This is an essay. It contains the advice or opinions of one or more Wikipedia contributors. This page is not an encyclopedia article, nor is it one of Wikipedia's policies or guidelines, as it has not been thoroughly vetted by the community. Some essays represent widespread norms; others only represent minority viewpoints. |
This page in a nutshell: Editing Wikipedia changes you, leaving you better informed than those who have not edited. |
Editing Wikipedia is like entering a foreign country. It is no one's native country.
As a linguist by profession, I have visited around 30 foreign countries, some repeatedly. I'm sharing with you here my take on how not Wikipedia itself, but editing Wikipedia is like entering a foreign country.

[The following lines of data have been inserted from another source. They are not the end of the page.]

(* ===== verification/Register.v ===== *)
(** The registry of names of processes and ports: [erts/emulator/beam/register.c] with SMP support.

    The table of names is guarded by one lock; [reg] in a process or port points back to its entry.  A port is changed under its own lock, which
    may not be waited for while the lock of the table is held: [erts_unregister_name] and [erts_whereis_name] try it, and if it is taken
    they release the table, wait for the port and start again.  Each stretch between two such points is one step of a transition system, and
    other threads may do anything in between that the locks allow.

    The state has the lock of the table, with the operations undefined that release it when it is not held, and the owner of the lock of every
    port.  The locks of processes, which are taken where [reg] of a process is changed, are left out, like tracing.  What the process
    and port tables contain is a component of the state. *)

From Stdlib Require Import ZArith ZifyBool.
From stdpp Require Import base list numbers option gmap.
From S2P Require Import Prelude Hash HashSpec Index Big Atoms.
Local Open Scope Z_scope.

Definition PREG_HASH_SIZE : Z := 10.
Definition TAG_IMMED1_MASK : Z := 15.
Definition TAG_IMMED1_PID : Z := Z.lor (Z.shiftl 0 2) 3.
Definition TAG_IMMED1_PORT : Z := Z.lor (Z.shiftl 1 2) 3.
Definition THE_NON_VALUE : Z := 0.
Definition is_internal_pid (x : Z) : bool := Z.land x TAG_IMMED1_MASK =? TAG_IMMED1_PID.
Definition is_internal_port (x : Z) : bool := Z.land x TAG_IMMED1_MASK =? TAG_IMMED1_PORT.

(** An entry is its address with its fields, which never change; [None] is [NULL]. *)
Record RegProc := MkRegProc { r_ptr : Z; r_name : Z; r_p : option Z; r_pt : option Z }.
#[export] Instance RegProc_eq_dec : EqDecision RegProc.
Proof. solve_decision. Defined.

Record Process := MkProcess { p_id : Z; p_reg : option RegProc; p_is_exiting : bool }.
Record Port := MkPort { pt_id : Z; pt_reg : option RegProc }.

Section Register.
Context {dw : DigitWidth} (am_undefined : Z).

Definition REG_HASH (term : Z) : Z := dig (atom_val term).
Definition reg_hash (obj : RegProc) : Z := REG_HASH (r_name obj).
Definition reg_cmp (tmpl obj : RegProc) : Z := if negb (r_name tmpl =? r_name obj) then 1 else 0.
#[export] Instance reg_functions : HashFunctions RegProc := {| hf_hash := reg_hash; hf_cmp := reg_cmp |}.

(** Processes and ports by address, the addresses by identifier, and the threads that have the locks of ports. *)
Record reg_state := RegState {
  process_reg : Hash RegProc;
  regtab_locked : bool;
  processes : gmap Z Process;
  process_tab : gmap Z Z;
  ports : gmap Z Port;
  port_tab : gmap Z Z;
  port_locks : gmap Z nat }.
Implicit Types (st : reg_state) (tid : nat).

Definition set_table st (h : Hash RegProc) : reg_state :=
  RegState h (regtab_locked st) (processes st) (process_tab st) (ports st) (port_tab st) (port_locks st).
Definition set_locked st (b : bool) : reg_state :=
  RegState (process_reg st) b (processes st) (process_tab st) (ports st) (port_tab st) (port_locks st).
Definition set_port_locks st (ls : gmap Z nat) : reg_state :=
  RegState (process_reg st) (regtab_locked st) (processes st) (process_tab st) (ports st) (port_tab st) ls.
(** [p->reg = r], [pt->reg = r] *)
Definition set_p_reg st (p : Z) (r : option RegProc) : option reg_state :=
  pr ← processes st !! p;
  Some (RegState (process_reg st) (regtab_locked st) (<[p := MkProcess (p_id pr) r (p_is_exiting pr)]> (processes st)) (process_tab st)
          (ports st) (port_tab st) (port_locks st)).
Definition set_pt_reg st (pt : Z) (r : option RegProc) : option reg_state :=
  q ← ports st !! pt;
  Some (RegState (process_reg st) (regtab_locked st) (processes st) (process_tab st) (<[pt := MkPort (pt_id q) r]> (ports st)) (port_tab st)
          (port_locks st)).

(** ** Locks *)

(** A lock that is taken makes the caller wait: there is no step.  The two kinds of access to the table are not told apart, as a step ends without it. *)
Definition reg_lock st : option reg_state := if regtab_locked st then None else Some (set_locked st true).
Definition reg_unlock st : option reg_state := if regtab_locked st then Some (set_locked st false) else None.

(** [None] is [EBUSY]. *)
Definition erts_smp_port_trylock tid st (pt : Z) : option reg_state :=
  match port_locks st !! pt with Some _ => None | None => Some (set_port_locks st (<[pt := tid]> (port_locks st))) end.
Definition erts_smp_port_unlock tid st (pt : Z) : option reg_state :=
  if decide (port_locks st !! pt = Some tid) then Some (set_port_locks st (delete pt (port_locks st))) else None.
Definition unlock_port tid st (port : option Z) : option reg_state :=
  match port with Some pt => erts_smp_port_unlock tid st pt | None => Some st end.

(** The port with its lock, or [NULL] if there is none any more. *)
Definition erts_id2port tid st (id : Z) : option (option Z * reg_state) :=
  match port_tab st !! id with
  | Some pt => st ← erts_smp_port_trylock tid st pt; Some (Some pt, st)
  | None => Some (None, st)
  end.

Definition erts_pid2proc st (pid : Z) : option Z :=
  p ← process_tab st !! pid; pr ← processes st !! p; if p_is_exiting pr : bool then None else Some p.

Definition init_register_table (name : list Z) : option (Hash RegProc) := hash_init name PREG_HASH_SIZE.

(** ** Registration *)
Inductive reg_next :=
| Return (res : Z)
| LockReg (proc port : option Z).

(** From [done] on. *)
Definition reg_done tid st (port : option Z) (res : Z) : option (Z * reg_state) :=
  st ← reg_unlock st; st ← unlock_port tid st port; Some (res, st).

(** [erts_register_name] before it takes the lock of the table. *)
Definition register_start tid st (c_p name id : Z) : option (reg_next * reg_state) :=
  if negb (is_atom name) || (name =? am_undefined) then Some (Return 0, st)
  else
    pr ← processes st !! c_p;
    if p_id pr =? id then Some (LockReg (Some c_p) None, st)
    else if negb (is_internal_pid id) && negb (is_internal_port id) then Some (Return 0, st)
    else if is_internal_port id then
      '(port, st) ← erts_id2port tid st id;
      match port with
      | None => '(res, st) ← reg_done tid st None 0; Some (Return res, st)
      | Some _ => Some (LockReg None port, st)
      end
    else Some (LockReg None None, st).

(** [(rp->p && rp->p->id == id) || (rp->pt && rp->pt->id == id)] *)
Definition entry_is st (rp : RegProc) (id : Z) : bool :=
  bool_decide ((p ← r_p rp; p_id <$> processes st !! p) = Some id) || bool_decide ((pt ← r_pt rp; pt_id <$> ports st !! pt) = Some id).

(** [if (rp->p) res = rp->p->id; else if (rp->pt) res = rp->pt->id;] *)
Definition entity_id st (rp : RegProc) : option Z :=
  match r_p rp, r_pt rp with
  | Some p, _ => p_id <$> processes st !! p
  | None, Some pt => pt_id <$> ports st !! pt
  | None, None => None
  end.

(** [hash_put] of [r] and what follows it, up to [done]; [ptr] is where [reg_alloc] puts a new entry. *)
Definition register_put st (ptr name id : Z) (p pt : option Z) : option (Z * reg_state) :=
  '(rp, h) ← hash_put (process_reg st) (MkRegProc 0 name p pt) (MkRegProc ptr name p pt);
  let st := set_table st h in
  st ← match p, pt with
       | Some proc, _ => if decide (r_p rp = p) then set_p_reg st proc (Some rp) else Some st
       | None, Some port => if decide (r_pt rp = pt) then set_pt_reg st port (Some rp) else Some st
       | None, None => Some st
       end;
  Some (if entry_is st rp id then 1 else 0, st).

One way Wikipedia is NOT like a foreign country: just as in "the real world", there are good people, inspiring people, modest and humble people, self-sacrificing people, people who would be delighted to learn whatever you can teach them, or answer any of your questions they can. Then there are bullies, braggarts, bigots, bandits, conspiracy theorists, those for whom evidence is irrelevant, miscellaneous assholes, and evildoers: vandalizers, or those who deliberately create misleading edit summaries, for example. People are still people, good and bad. But in the Wikipedia world, you assume good faith. Not so much the practice in "the real world".